Transformable peptide nanoparticles arrest HER2 signalling and cause cancer cell death in vivo.

机构信息

Department of Biochemistry and Molecular Medicine, UC Davis NCI-designated Comprehensive Cancer Center, University of California Davis, Sacramento, CA, USA.

Department of Radiation Oncology, School of Medicine, University of California Davis, Sacramento, CA, USA.

出版信息

Nat Nanotechnol. 2020 Feb;15(2):145-153. doi: 10.1038/s41565-019-0626-4. Epub 2020 Jan 27.
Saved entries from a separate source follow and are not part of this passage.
(* ===== verification/Codec.v ===== *)
(** * Passwords as master secrets

    [keyshare/codec.py]: the reversible framing of a password of any length into
    a master secret of even length and at least 16 bytes. *)

From S2P Require Import Prelude Lagrange Gf256 Shamir Rs1024 PyString Wordlist Share Feistel Slip39.

#[local] Open Scope Z_scope.

Definition _MAX_PASSWORD_LEN : Z := 0xFFFF.
Definition _LENGTH_PREFIX_BYTES : Z := 2.
Definition _MIN_MASTER_SECRET_BYTES : Z := 16.

Definition encode_master_secret (pw : bytes) : res bytes :=
  _ ← raise_if (_MAX_PASSWORD_LEN <? len pw) KeyShareError;
  prefix ← int_to_be (len pw) _LENGTH_PREFIX_BYTES;
  let body := prefix ++ pw in
  let target := Z.max _MIN_MASTER_SECRET_BYTES (len body + Z.land (len body) 1) in
  Ok (body ++ replicate (Z.to_nat (target - len body)) 0).

Definition decode_master_secret (ms : bytes) : res bytes :=
  _ ← raise_if (len ms <? _LENGTH_PREFIX_BYTES) KeyShareError;
  let n := int_from_be (slice_to ms _LENGTH_PREFIX_BYTES) in
  _ ← raise_if (len ms <? _LENGTH_PREFIX_BYTES + n) KeyShareError;
  Ok (slice ms _LENGTH_PREFIX_BYTES (_LENGTH_PREFIX_BYTES + n)).

(** ** Lemmas *)

(** The zeros after the body. *)
Definition pad (n : Z) : nat := Z.to_nat (Z.max 16 (n + Z.land n 1) - n).

Lemma land_1 n : Z.land n 1 = n mod 2.
Proof. by apply (Z.land_ones n 1). Qed.

Lemma encode_eq pw :
  len pw <= 65535 -> bytes_ok pw ->
  encode_master_secret pw
  = Ok (be_digits 256 2 (len pw) ++ pw ++ replicate (pad (len pw + 2)) 0).
Proof.
  intros Hlen Hpw. unfold encode_master_secret, _MAX_PASSWORD_LEN.
  rewrite (proj2 (Z.ltb_ge 0xFFFF (len pw))) by lia. cbn [raise_if]. rewrite bind_Ok.
  unfold int_to_be, _LENGTH_PREFIX_BYTES. rewrite (proj2 (Z.ltb_ge (len pw) 0)) by lia.
  rewrite (proj2 (Z.leb_gt (256 ^ 2) (len pw))) by lia. cbn [orb]. rewrite bind_Ok.
  cbv zeta. rewrite !length_app. change (length (be_digits 256 (Z.to_nat 2) (len pw))) with 2%nat.
  rewrite <- app_assoc. do 4 f_equal. unfold pad, _MIN_MASTER_SECRET_BYTES.
  by replace (Z.of_nat (2 + length pw)) with (len pw + 2) by lia.
Qed.

Lemma encode_spec pw :
  len pw <= 65535 -> bytes_ok pw ->
  exists ms, encode_master_secret pw = Ok ms /\ bytes_ok ms /\ 16 <= len ms /\ len ms mod 2 = 0 /\
    len ms <= Z.max 16 (len pw + 3) /\ decode_master_secret ms = Ok pw.
Proof.
  intros Hlen Hpw. eexists. split; [by apply encode_eq|].
  set (n := pad (len pw + 2)).
  assert (Z.of_nat n = Z.max 16 (len pw + 2 + (len pw + 2) mod 2) - (len pw + 2)) as Hn.
  { unfold n, pad. rewrite land_1. pose proof (Z.mod_pos_bound (len pw + 2) 2). lia. }
  set (ms := be_digits 256 2 (len pw) ++ pw ++ replicate n 0).
  assert (len ms = Z.max 16 (len pw + 2 + (len pw + 2) mod 2)) as Hms.
  { unfold ms. rewrite !length_app, length_replicate. change (length (be_digits 256 2 (len pw))) with 2%nat. lia. }
  pose proof (Z.mod_pos_bound (len pw + 2) 2 ltac:(lia)) as Hm.
  split_and!.
  - unfold ms. rewrite !Forall_app. split_and!; [|done|].
    + repeat constructor; apply Z.mod_pos_bound; lia.
    + apply Forall_replicate. unfold is_byte. lia.
  - lia.
  - rewrite Hms. destruct (Z.max_spec 16 (len pw + 2 + (len pw + 2) mod 2)) as [[_ ->]|[_ ->]]; [|done].
    pose proof (Z.div_mod (len pw + 2) 2 ltac:(lia)) as Hd.
    rewrite Hd at 1. rewrite <- Z.add_assoc. replace (2 * ((len pw + 2) / 2) + (_ + _))
      with (((len pw + 2) / 2 + (len pw + 2) mod 2) * 2) by lia. by apply Z.mod_mul.
  - lia.
  - unfold decode_master_secret, _LENGTH_PREFIX_BYTES.
    rewrite (proj2 (Z.ltb_ge (len ms) 2)) by lia. cbn [raise_if]. rewrite bind_Ok. cbv zeta.
    assert (slice_to ms 2 = be_digits 256 2 (len pw)) as -> by (by apply slice_to_app).
    assert (int_from_be (be_digits 256 2 (len pw)) = len pw) as -> by (apply be_val_digits; lia).
    rewrite (proj2 (Z.ltb_ge (len ms) (2 + len pw))) by lia. cbn [raise_if]. rewrite bind_Ok. f_equal.
    by apply slice_app.
Qed.

Lemma decode_total ms :
  bytes_ok ms -> ensures (fun pw => bytes_ok pw /\ len pw + 2 <= len ms) (fun e => e = KeyShareError)
    (decode_master_secret ms).
Proof.
  intros Hms. unfold decode_master_secret, _LENGTH_PREFIX_BYTES.
  eapply ensures_bind; [by apply ensures_raise_if|]. intros ? _ Hl. cbv zeta.
  set (n := int_from_be (slice_to ms 2)).
  assert (0 <= n) as Hn.
  { unfold n, int_from_be. apply (be_val_bound 256); [lia|]. apply Forall_take, Hms. }
  eapply ensures_bind; [by apply ensures_raise_if|]. intros ? _ Hr. cbn [ensures].
  rewrite slice_nonneg by lia. split; [by apply Forall_take, Forall_drop|].
  rewrite length_take, length_drop. apply Z.ltb_ge in Hl, Hr. lia.
Qed.

(** ** Properties *)

(** The framing is exactly reversible and always fits the secret-sharing
    scheme: a password of up to 65535 bytes becomes a master secret of bytes, at
    least 16 long and even, at most three bytes longer than it must be, and
    decodes to the same password, zero bytes at its end included; a longer one is
    refused with [KeyShareError]. *)
Theorem master_secret_roundtrip pw :
  bytes_ok pw ->
  match encode_master_secret pw with
  | Ok ms => bytes_ok ms /\ 16 <= len ms /\ len ms mod 2 = 0 /\ len ms <= Z.max 16 (len pw + 3) /\
             decode_master_secret ms = Ok pw
  | Err e => e = KeyShareError /\ 65535 < len pw
  end.
Proof.
  intros Hpw. destruct (Z.le_gt_cases (len pw) 65535) as [Hl|Hl].
  - by destruct (encode_spec pw Hl Hpw) as (ms & -> & H).
  - unfold encode_master_secret, _MAX_PASSWORD_LEN.
    by rewrite (proj2 (Z.ltb_lt 0xFFFF (len pw))) by lia.
Qed.
Lemma master_secret_roundtrip_witness :
  match encode_master_secret [104; 117; 110; 116; 101; 114; 50; 0] with
  | Ok ms => bytes_ok ms /\ 16 <= len ms /\ len ms mod 2 = 0 /\ len ms <= Z.max 16 (8 + 3) /\
             decode_master_secret ms = Ok [104; 117; 110; 116; 101; 114; 50; 0]
  | Err e => e = KeyShareError /\ 65535 < 8
  end.
Proof.
  apply (master_secret_roundtrip [104; 117; 110; 116; 101; 114; 50; 0]).
  apply (bool_decide_unpack _). vm_compute. exact I.
Defined.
DOI:10.1038/s41565-019-0626-4

PMID:31988501

原文链接:https://pmc.ncbi.nlm.nih.gov/articles/PMC7147967/

Abstract

Human epidermal growth factor receptor 2 (HER2) is overexpressed in >20% of breast cancers. Dimerization of HER2 receptors leads to the activation of downstream signals enabling the proliferation and survival of malignant phenotypes. Owing to the high expression levels of HER2, combination therapies are currently required for the treatment of HER2 breast cancer. Here, we designed non-toxic transformable peptides that self-assemble into micelles under aqueous conditions but, on binding to HER2 on cancer cells, transform into nanofibrils that disrupt HER2 dimerization and subsequent downstream signalling events leading to apoptosis of cancer cells. The phase transformation of peptides enables specific HER2 targeting, and inhibition of HER2 dimerization blocks the expression of proliferation and survival genes in the nucleus. We demonstrate, in mouse xenofraft models, that these transformable peptides can be used as a monotherapy in the treatment of HER2 breast cancer.

摘要

人类表皮生长因子受体 2（HER2）在超过 20%的乳腺癌中过表达。HER2 受体的二聚化导致下游信号的激活，从而促进恶性表型的增殖和存活。由于 HER2 的高表达水平，目前需要联合治疗来治疗 HER2 乳腺癌。在这里，我们设计了非毒性可变形肽，在水相条件下自组装成胶束，但在与癌细胞上的 HER2 结合后，转化为纳米纤维，破坏 HER2 二聚化和随后的下游信号事件，导致癌细胞凋亡。肽的相转变使 HER2 能够特异性靶向，并抑制核内增殖和存活基因的表达。我们在小鼠异种移植模型中证明，这些可变形肽可作为单一疗法用于治疗 HER2 乳腺癌。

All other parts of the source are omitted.